Protest Against Gaza War Draws Thousands to the White House

Protest Against Gaza War Draws Thousands to the White House

  • Post category:USA

Thousands of pro-Palestinian protesters in Washington converged around the White House on Saturday, urging President Biden to stop all military aid to Israel and calling for an immediate cease-fire in Israel’s war in Gaza.

Holding signs calling Mr. Biden a liar, the protesters, mostly clad in red and bearing Palestinian flags, marched around the block of parkland where the White House sits. They spilled across two six-lane boulevards, pushing out tourists, whose faces showed variations of confusion, anger or intrigue. The police presence was heavy, and the U.S. Park Police used pepper spray against a protester at least once.

Mr. Biden was not at the White House, but in France, where he joined President Emmanuel Macron for a state dinner in Paris on Saturday night. But the dissenting voices in the American capital highlighted the challenges he faces domestically as he tries to carve out a narrow position that both supports Israel’s right to defend itself against Hamas and calls for a quick cessation of hostilities.

The pro-Palestinian activists outside the White House, who were highly critical of the Biden administration’s response to the war, encouraged a key portion of Mr. Biden’s base — young and nonwhite voters — to reconsider their support for the president ahead of the election this fall.
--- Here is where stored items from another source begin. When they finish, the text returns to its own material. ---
(** ** The cursor's contracts *)

(** C12: one mouse interrupt never faults and leaves the cursor on the screen:
    while no packet is complete the cursor's record does not change; with a
    complete packet the position moves by its deltas, upwards being positive
    for the mouse, clamped to the screen on each side, and the buttons become
    the packet's while the old ones are remembered.  The driver is fed the one
    valid mouse byte that was read; when there was none its packet stays as it
    was.  Nothing is written to a port.  The card is initialised and indexed,
    and the pointer starts on the screen. *)
Theorem Mouse_handle_moves {W} `{Machine W} c (io : iost W) :
  indexed (cursor_gpu c) ->
  on_screen (cursor_gpu c) (vx (mouse_position (cu_mouse c))) (vy (mouse_position (cu_mouse c))) ->
  exists c' io' evs, Mouse_handle (c, io) = Ok (tt, (c', io')) /\
    io_trace io' = io_trace io ++ evs /\ outs evs = [] /\ cu_front c' = cu_front c /\
    on_screen (cursor_gpu c') (vx (mouse_position (cu_mouse c')))
      (vy (mouse_position (cu_mouse c'))) /\
    ((exists b, bytes_taken evs = [b] /\ valid_bytes true None evs = [b] /\
        bytes (cu_driver c') = bytes (feed (cu_driver c) b) /\
        packet_ready (cu_driver c') = packet_ready (feed (cu_driver c) b)) \/
     (valid_bytes true None evs = [] /\ bytes (cu_driver c') = bytes (cu_driver c) /\
        packet_ready (cu_driver c') = packet_ready (cu_driver c))) /\
    if packet_ready (cu_driver c') then
      let p := decode (bytes (cu_driver c')) in
      let old := mouse_position (cu_mouse c) in
      mouse_position (cu_mouse c')
        = VEC2 (Z.max 0 (Z.min (vx old + delta_x p) (x_res (cursor_gpu c) - 1)))
               (Z.max 0 (Z.min (vy old - delta_y p) (y_res (cursor_gpu c) - 1))) /\
      buttons (cu_mouse c') = [lb p; mb p; rb p] /\
      prev_buttons (cu_mouse c') = buttons (cu_mouse c) /\
      hidden (cu_mouse c') = hidden (cu_mouse c)
    else cu_mouse c' = cu_mouse c.
Proof.
  intros Hg Hon. pose proof Hg as (_ & _ & Hx & Hy & _).
  destruct (wp_run _ _ _ (wp_Mouse_handle c io Hg Hon))
    as ([] & [c' io'] & E & m & evs & Ec & Ht & Ho & _ & Hm). cbn [fst snd] in *. subst c'.
  exists (handled m c), io', evs. repeat (split; [done|]).
  assert (cu_front (handled m c) = cu_front c /\ bytes (cu_driver (handled m c)) = bytes m /\
    packet_ready (cu_driver (handled m c)) = packet_ready m) as (Ef & Eb & Er)
    by (unfold handled; by destruct (packet_ready m) eqn:E1; rewrite ?E1).
  split; [done|]. rewrite Eb, Er. unfold cursor_gpu. rewrite Ef.
  change (gfx_gpu (ui_gfx (fr_ui (cu_front c)))) with (cursor_gpu c). split; [|split].
  - unfold handled. destruct (packet_ready m); [|done].
    cbn [cu_mouse moved set_buttons set_position mouse_position vx vy].
    rewrite !clamp_to_spec by lia. split; lia.
  - destruct Hm as [(b & Hb & Hv & ->)|(Hv & b & ->)]; [left; by exists b|by right].
  - unfold handled. destruct (packet_ready m); [|done].
    cbn [cu_mouse moved set_buttons set_position mouse_position buttons prev_buttons hidden].
    by rewrite !clamp_to_spec by lia.
Qed.

(** C8: [Mouse_draw] in any scene: the function called is that of the first
    element, in list order, that contains the pointer and has one, and it is
    called exactly on the packet with which the left button goes down; the
    cursor is a hand over such an element and an arrow otherwise, shown at the
    position (the hand's tip), or nowhere when hidden; the menus stay well
    formed whatever the click did, and no other sprite changes. *)
Theorem Mouse_draw_clicks {W} `{Machine W, !MallocOk W} c sc s (io : iost W) :
  scene_ok c sc -> cells (sprites (cu_ui c)) !! mouse_sprite (cu_mouse c) = Some s ->
  exists c' io', Mouse_draw (c, io) = Ok (tt, (c', io')) /\ scene_ok c' sc /\
    cu_mouse c' = cu_mouse c /\
    cu_game c' =
      match find_hit (mouse_position (cu_mouse c)) (shown (cu_game c) sc) with
      | Some f => if left_edge (cu_mouse c) then run_callback f (cu_game c) else cu_game c
      | None => cu_game c
      end /\
    sprites_kept [mouse_sprite (cu_mouse c)] (cu_ui c) (cu_ui c') /\
    forall px py, on_screen (cursor_gpu c) px py ->
      pixel (cursor_gpu c') px py
      = over (cursor_picture c sc s) (pixel (cursor_gpu c)) px py.
Proof.
  intros Hs Hc. destruct (wp_run _ _ _ (wp_Mouse_draw c sc s io Hs Hc))
    as ([] & [c' io'] & E & Hs' & Eg & Em & _ & _ & Hk & (b & _ & _ & Hp) & _).
  exists c', io'. by repeat (split; [done|]).
Qed.
Lemma shown_drawn pos g sc :
  find_hit pos (shown g (drawn_scene g sc)) = find_hit pos (shown g sc).
Proof.
  unfold shown, drawn_scene. destruct (state g); cbn; rewrite ?find_hit_drawn; done.
Qed.

(** The three interrupt masks. *)
Definition masks (a : app) : Z * Z * Z := (mouse_bit_no a, kbc_bit_no a, timer_bit_no a).

(** The same pointer, mouse driver and masks on a screen of the same size. *)
Definition same_view (a a' : app) : Prop :=
  cu_mouse (ap_cursor a') = cu_mouse (ap_cursor a) /\
  cu_driver (ap_cursor a') = cu_driver (ap_cursor a) /\ masks a' = masks a /\
  x_res (app_gpu a') = x_res (app_gpu a) /\ y_res (app_gpu a') = y_res (app_gpu a).

Definition esc_held (k : keyboard_state) : bool :=
  match Keyboard_pressed KB_ESC k with Ok b => b | Fault _ => false end.

Section Steps.
Context {W : Type} `{Machine W, !MallocOk W}.
Implicit Types (a : app) (io : iost W).

Lemma put_cursor_id a : put_cursor (ap_cursor a) a = a.
Proof. by destruct a. Qed.

Lemma wp_app_cursor {A} (m : drv W cursor A) (Q : A -> app * iost W -> Prop) a io :
  wp m (fun x st => Q x (put_cursor st.1 a, st.2)) (ap_cursor a, io) ->
  wp (on_cursor m) Q (a, io).
Proof. intros Hm. unfold on_cursor. by apply wp_zoom. Qed.

Definition put_gpu (g : gpu) (a : app) : app :=
  put_cursor (put_ui (mkUi (mkGfx g (gfx_sprites (ui_gfx (app_ui a)))) (ui_elements (app_ui a))
    (ui_nodes (app_ui a)) (ui_menus (app_ui a))) (ap_cursor a)) a.

Lemma wp_app_gpu {A} (m : M gpu A) (Q : A -> app * iost W -> Prop) a io :
  wp m (fun x g => Q x (put_gpu g a, io)) (app_gpu a) ->
  wp (on_app_gpu m) Q (a, io).
Proof.
  intros Hm. unfold on_app_gpu, on_app_front. apply wp_app_cursor, wp_cu_ui.
  unfold on_gfx, on_gpu, on_statics. do 3 apply wp_zoom. exact Hm.
Qed.

(** Only the card differs, and it is still set up. *)
Lemma running_put_gpu g a sc :
  running a sc -> indexed g -> x_res g = x_res (app_gpu a) -> y_res g = y_res (app_gpu a) ->
  running (put_gpu g a) sc.
Proof.
  intros [(Hg & Hxr & Hyr & Hmo & (Hpos & Hco) & Hni) Hk] Hig Ex Ey. split; [|done].
  unfold scene_ok. change (cursor_gpu (ap_cursor (put_gpu g a))) with g.
  rewrite Ex, Ey. repeat (split; [done|]). split; [|done]. split; [|done].
  unfold on_screen in *. change (cursor_gpu (ap_cursor (put_gpu g a))) with g.
  by rewrite Ex, Ey.
Qed.

(** What reading a scan code leaves, whatever the object held before. *)
Definition reads_code (P : Z -> iost W -> Prop) (io : iost W) : Prop :=
  wp indeterminate (fun junk io1 =>
    wp (keyboard_read_scancode (u8 junk)) (fun p io2 => P p.2 io2) io1) io.

Lemma reads_some_code io :
  reads_code (fun b io' => exists evs, io_trace io' = io_trace io ++ evs /\
    exists r junk, scancode_post (u8 junk) r b evs) io.
Proof.
  apply wp_oracle. intros junk w _. eapply wp_mono; [apply keyboard_read_scancode_spec|].
  intros [r b] io1 (evs & Ht & Hp). exists evs. split; [exact Ht|]. by exists r, junk.
Qed.

Lemma wp_Keyboard_handle P a io :
  length (keys (ap_keys a)) = 20%nat -> reads_code P io ->
  wp (on_keys Keyboard_handle) (fun _ st => exists b k,
    st.1 = set_keys (fun _ => k) a /\ dispatch b (ap_keys a) = Ok k /\
    length (keys k) = 20%nat /\ P b st.2) (a, io).
Proof.
  intros Hl HP. unfold on_keys. apply wp_zoom. unfold Keyboard_handle, on_io, statics, set_statics.
  do 2 wp_step. eapply wp_mono; [exact HP|]. intros junk io1 HP1. cbn [fst snd].
  do 2 wp_step. cbn [snd]. eapply wp_mono; [exact HP1|]. intros [r b] io2 HP2.
  cbn [fst snd] in *. do 3 wp_step. destruct (dispatch_total b (ap_keys a) Hl) as (k & E & Hlk).
  cbn [fst snd]. eapply wp_lift_res; [exact E|]. wp_step. by exists b, k.
Qed.

Lemma wp_handle_keyboard P a sc io :
  running a sc -> reads_code P io ->
  wp handle_keyboard (fun _ st => exists b k,
    dispatch b (ap_keys a) = Ok k /\ running st.1 sc /\ P b st.2 /\ ap_keys st.1 = k /\
    app_game st.1 = (if in_menu (app_game a) &&
                        esc_held k
                     then Gamestate_quit (app_game a) else app_game a) /\
    timer_bit_no st.1 = timer_bit_no a /\ same_view a st.1) (a, io).
Proof.
  intros [Hs Hl] HP. unfold handle_keyboard. wp_step.
  eapply wp_mono; [by apply wp_Keyboard_handle|].
  intros [] [a1 io1] (b & k & E & Hd & Hlk & HPb). cbn [fst snd] in *. subst a1.
  unfold statics. wp_step. wp_step. cbn [fst].
  change (app_game (set_keys (fun _ => k) a)) with (app_game a).
  destruct (in_menu (app_game a)); cbn [andb].
  - destruct (lookup_lt_is_Some_2 (keys k) 0%nat ltac:(lia)) as [q Hq].
    assert (Keyboard_pressed KB_ESC k = Ok q) as Epr by (by apply array_get_ok).
    wp_step. eapply wp_lift_res; [exact Epr|]. unfold esc_held. destruct q.
    + unfold set_statics. wp_step. exists b, k. split; [done|]. split.
      { split; [|done]. destruct Hs as (H1 & H2 & H3 & Hmo & H4).
        split; [done|]. split; [done|]. split; [done|]. split; [by apply menus_ok_quit|done]. }
      by rewrite Epr.
    + wp_step. exists b, k. split; [done|]. by rewrite Epr.
  - wp_step. by exists b, k.
Qed.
“There is no world in which I can confidently vote for” Mr. Biden, said Nas Issa, a spokeswoman for the Palestinian Youth Movement, one of the left-leaning groups that organized Saturday’s protest. If Mr. Biden “doesn’t change course and hold Netanyahu and the Israeli government at large to account, under what circumstances would it be acceptable to any person of conscience to vote for him?” she added, referring to Prime Minister Benjamin Netanyahu of Israel.

On Saturday afternoon, some protesters created a ring along the mile-long White House perimeter, unspooling consecutive lengths of red paper on which names of the more than 36,000 Palestinians who had been killed during the war were written. The others marched along the perimeter. The format was intended to evoke a red line that, if crossed by the Israeli military in Gaza, would cause Mr. Biden to withhold weapons shipments to Israel.
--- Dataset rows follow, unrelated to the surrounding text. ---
Lemma layout_drawn a g sc : layout_of a (drawn_scene g sc) = layout_of a sc.
Proof.
  unfold layout_of, drawn_scene.
  by destruct (state g); cbn [sc_main sc_board]; rewrite <- ?list_fmap_compose.
Qed.

Lemma layout_same a a' sc : same_view a a' -> layout_of a' sc = layout_of a sc.
Proof. intros (_ & _ & _ & Ex & Ey). unfold layout_of. by rewrite Ex, Ey. Qed.

Lemma buttons_shown `{XpmLoader W} es its :
  Forall2 shows es its -> button_of <$> es = button_shown <$> its.
Proof.
  induction 1 as [|t i es its (Hb & Hc & _) _ IH]; cbn; [done|]. rewrite IH.
  unfold button_of, button_shown. by rewrite Hb, Hc.
Qed.

Lemma dispatch_shell b k k' :
  length (keys k) = 20%nat -> dispatch b k = Ok k' ->
  double_width k' = negb (double_width k) && (b =? 0xE0) /\
  esc_held k' = esc_after (double_width k) b (esc_held k).
Proof.
  destruct k as [dw [|q ks]]; [done|]. cbn [keys double_width]. intros Hl E.
  assert (forall dw x ks, esc_held (mkKeys dw (x :: ks)) = x) as Hesc.
  { intros ? x l. unfold esc_held, Keyboard_pressed, key_code. by rewrite (array_get_ok _ _ x). }
  unfold dispatch in E. cbn [double_width keys] in E. rewrite Hesc.
  destruct (Z.eqb_spec b 0xE0) as [->|Hb]; cbn [andb] in E.
  { destruct dw; cbn [negb] in E; injection E as <-; by rewrite Hesc. }
  rewrite andb_false_r. unfold esc_after, Keyboard_translate in *.
  set (c := if negb (tst (Z.land b 0x80)) then b else Z.land b 0x7f) in *.
  destruct dw.
  { assert (forall k, (k = KB_ESC -> False) -> forall k',
      (if decide (k = KB_INVALID) then Ok (mkKeys false (q :: ks))
       else let? l := array_set (q :: ks) (key_code k) (negb (tst (Z.land b 0x80)))
            in Ok (mkKeys false l)) = Ok k' -> double_width k' = false /\ esc_held k' = q) as Hk.
    { intros k Hk k1 E1. destruct (decide (k = KB_INVALID)) as [|Hi].
      { injection E1 as <-. by rewrite Hesc. }
      rewrite array_set_ok in E1 by (destruct k; cbn in *; (congruence || lia)). cbn [rbind] in E1.
      injection E1 as <-. destruct k; try done; by cbn; rewrite Hesc. }
    apply (Hk (if c =? 0x48 then KB_UP else if c =? 0x4B then KB_LEFT else
      if c =? 0x50 then KB_DOWN else if c =? 0x4D then KB_RIGHT else KB_INVALID));
      [by repeat case_match|exact E]. }
  destruct (Z.eqb_spec c 1) as [Ec|Ec].
  - rewrite decide_False in E by done. rewrite array_set_ok in E by (cbn in *; lia).
    cbn in E. injection E as <-. rewrite Hesc. split; [done|].
    unfold c in Ec. destruct (Z.eqb_spec b 1) as [->|Hb1]; [done|].
    destruct (tst (Z.land b 0x80)); cbn in Ec |- *; [|done]. by rewrite Ec.
  - rewrite decide_True in E by done. injection E as <-. rewrite Hesc. split; [done|].
    unfold c in Ec. destruct (Z.eqb_spec b 1) as [->|Hb1]; [done|].
    destruct (tst (Z.land b 0x80)); cbn in Ec |- *; [|done].
    by rewrite (proj2 (Z.eqb_neq _ _) Ec).
Qed.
But Mr. Biden and his administration have said recent strikes that killed dozens of Palestinians in the Gazan city of Rafah did not amount to his red line for Israel. John F. Kirby, a White House spokesman, has said the United States would need to see “a major ground operation” — not airstrikes — to step up its pressure on Israel.

“Biden’s red line was a lie!” read one of the pickets frequently used by the protesters.

The protesters who gathered on Saturday to apply political pressure to Mr. Biden said their biggest demand was the freezing of all weapons shipments to Israel until the war stops. The United States has committed $38 billion in military aid to Israel over 10 years.

“We’re funding it,” said Alexia Samano, a protester who traveled to Washington from Orlando, Fla. “Stop funding this.”

No arrests had been made by late Saturday afternoon, when tens of thousands of protesters finished marching around the perimeter, according to law enforcement. But statues in Lafayette Square, on the northern side of the White House, were vandalized with handwritten scribbles that read “free Palestine.” Two statues of cherubs were also covered in a red, gooey substance that seemed to represent blood.

And many protesters chanted slogans that some Jewish groups have said incite violence against Jews, such as “there is only one solution: intifada, revolution,” as well as “From the river to the sea, Palestine will be free.”

But according to one protester, such slogans were not a call for violence against Jewish people, but for a broader resistance against the status quo.

“We don’t have anything against Jews,” said Adam Kattom, a founding member of Peoria for Palestine, who had traveled 12 hours from Peoria, Ill., to join the demonstration.